*** Begin section ***
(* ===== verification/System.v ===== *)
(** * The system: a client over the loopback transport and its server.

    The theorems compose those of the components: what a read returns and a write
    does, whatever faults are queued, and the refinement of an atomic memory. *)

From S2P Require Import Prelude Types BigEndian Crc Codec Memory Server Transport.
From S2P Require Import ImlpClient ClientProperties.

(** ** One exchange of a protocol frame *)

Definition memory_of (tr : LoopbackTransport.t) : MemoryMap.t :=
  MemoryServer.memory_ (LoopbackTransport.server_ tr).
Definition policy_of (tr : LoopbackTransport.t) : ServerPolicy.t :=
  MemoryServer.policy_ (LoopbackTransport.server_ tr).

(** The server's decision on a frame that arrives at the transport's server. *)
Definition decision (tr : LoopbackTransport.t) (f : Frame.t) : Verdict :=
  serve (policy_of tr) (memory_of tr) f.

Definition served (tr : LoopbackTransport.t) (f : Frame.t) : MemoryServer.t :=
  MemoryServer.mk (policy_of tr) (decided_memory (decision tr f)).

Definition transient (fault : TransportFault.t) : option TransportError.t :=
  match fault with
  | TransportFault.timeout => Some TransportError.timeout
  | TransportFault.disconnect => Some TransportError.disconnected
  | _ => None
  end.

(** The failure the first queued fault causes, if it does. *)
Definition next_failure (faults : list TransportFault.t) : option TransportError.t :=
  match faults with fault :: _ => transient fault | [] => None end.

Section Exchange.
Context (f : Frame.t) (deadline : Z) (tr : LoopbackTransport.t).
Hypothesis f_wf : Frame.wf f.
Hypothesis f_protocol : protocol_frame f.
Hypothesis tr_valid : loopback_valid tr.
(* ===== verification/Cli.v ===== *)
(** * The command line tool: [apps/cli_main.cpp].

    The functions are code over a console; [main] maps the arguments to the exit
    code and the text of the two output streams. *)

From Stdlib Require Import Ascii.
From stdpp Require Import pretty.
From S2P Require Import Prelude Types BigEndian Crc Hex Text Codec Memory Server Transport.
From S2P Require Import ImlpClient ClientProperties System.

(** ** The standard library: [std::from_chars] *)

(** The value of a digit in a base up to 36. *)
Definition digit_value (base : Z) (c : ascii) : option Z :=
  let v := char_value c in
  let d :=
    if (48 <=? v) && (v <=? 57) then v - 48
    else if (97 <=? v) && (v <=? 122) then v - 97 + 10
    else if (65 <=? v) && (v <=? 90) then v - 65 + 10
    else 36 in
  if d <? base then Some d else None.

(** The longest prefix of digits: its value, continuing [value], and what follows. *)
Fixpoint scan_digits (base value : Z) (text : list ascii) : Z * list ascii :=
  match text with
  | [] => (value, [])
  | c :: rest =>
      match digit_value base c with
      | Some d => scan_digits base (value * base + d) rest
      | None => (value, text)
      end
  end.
*** End section ***
_DESCRIPTION OF THE TASK_. Return all the lines shown above, precisely as they stand.

_OUTPUT_.
(* ===== verification/System.v ===== *)
(** * The system: a client over the loopback transport and its server.

    The theorems compose those of the components: what a read returns and a write
    does, whatever faults are queued, and the refinement of an atomic memory. *)

From S2P Require Import Prelude Types BigEndian Crc Codec Memory Server Transport.
From S2P Require Import ImlpClient ClientProperties.

(** ** One exchange of a protocol frame *)

Definition memory_of (tr : LoopbackTransport.t) : MemoryMap.t :=
  MemoryServer.memory_ (LoopbackTransport.server_ tr).
Definition policy_of (tr : LoopbackTransport.t) : ServerPolicy.t :=
  MemoryServer.policy_ (LoopbackTransport.server_ tr).

(** The server's decision on a frame that arrives at the transport's server. *)
Definition decision (tr : LoopbackTransport.t) (f : Frame.t) : Verdict :=
  serve (policy_of tr) (memory_of tr) f.

Definition served (tr : LoopbackTransport.t) (f : Frame.t) : MemoryServer.t :=
  MemoryServer.mk (policy_of tr) (decided_memory (decision tr f)).

Definition transient (fault : TransportFault.t) : option TransportError.t :=
  match fault with
  | TransportFault.timeout => Some TransportError.timeout
  | TransportFault.disconnect => Some TransportError.disconnected
  | _ => None
  end.

(** The failure the first queued fault causes, if it does. *)
Definition next_failure (faults : list TransportFault.t) : option TransportError.t :=
  match faults with fault :: _ => transient fault | [] => None end.

Section Exchange.
Context (f : Frame.t) (deadline : Z) (tr : LoopbackTransport.t).
Hypothesis f_wf : Frame.wf f.
Hypothesis f_protocol : protocol_frame f.
Hypothesis tr_valid : loopback_valid tr.
(* ===== verification/Cli.v ===== *)
(** * The command line tool: [apps/cli_main.cpp].

    The functions are code over a console; [main] maps the arguments to the exit
    code and the text of the two output streams. *)

From Stdlib Require Import Ascii.
From stdpp Require Import pretty.
From S2P Require Import Prelude Types BigEndian Crc Hex Text Codec Memory Server Transport.
From S2P Require Import ImlpClient ClientProperties System.

(** ** The standard library: [std::from_chars] *)

(** The value of a digit in a base up to 36. *)
Definition digit_value (base : Z) (c : ascii) : option Z :=
  let v := char_value c in
  let d :=
    if (48 <=? v) && (v <=? 57) then v - 48
    else if (97 <=? v) && (v <=? 122) then v - 97 + 10
    else if (65 <=? v) && (v <=? 90) then v - 65 + 10
    else 36 in
  if d <? base then Some d else None.

(** The longest prefix of digits: its value, continuing [value], and what follows. *)
Fixpoint scan_digits (base value : Z) (text : list ascii) : Z * list ascii :=
  match text with
  | [] => (value, [])
  | c :: rest =>
      match digit_value base c with
      | Some d => scan_digits base (value * base + d) rest
      | None => (value, text)
      end
  end.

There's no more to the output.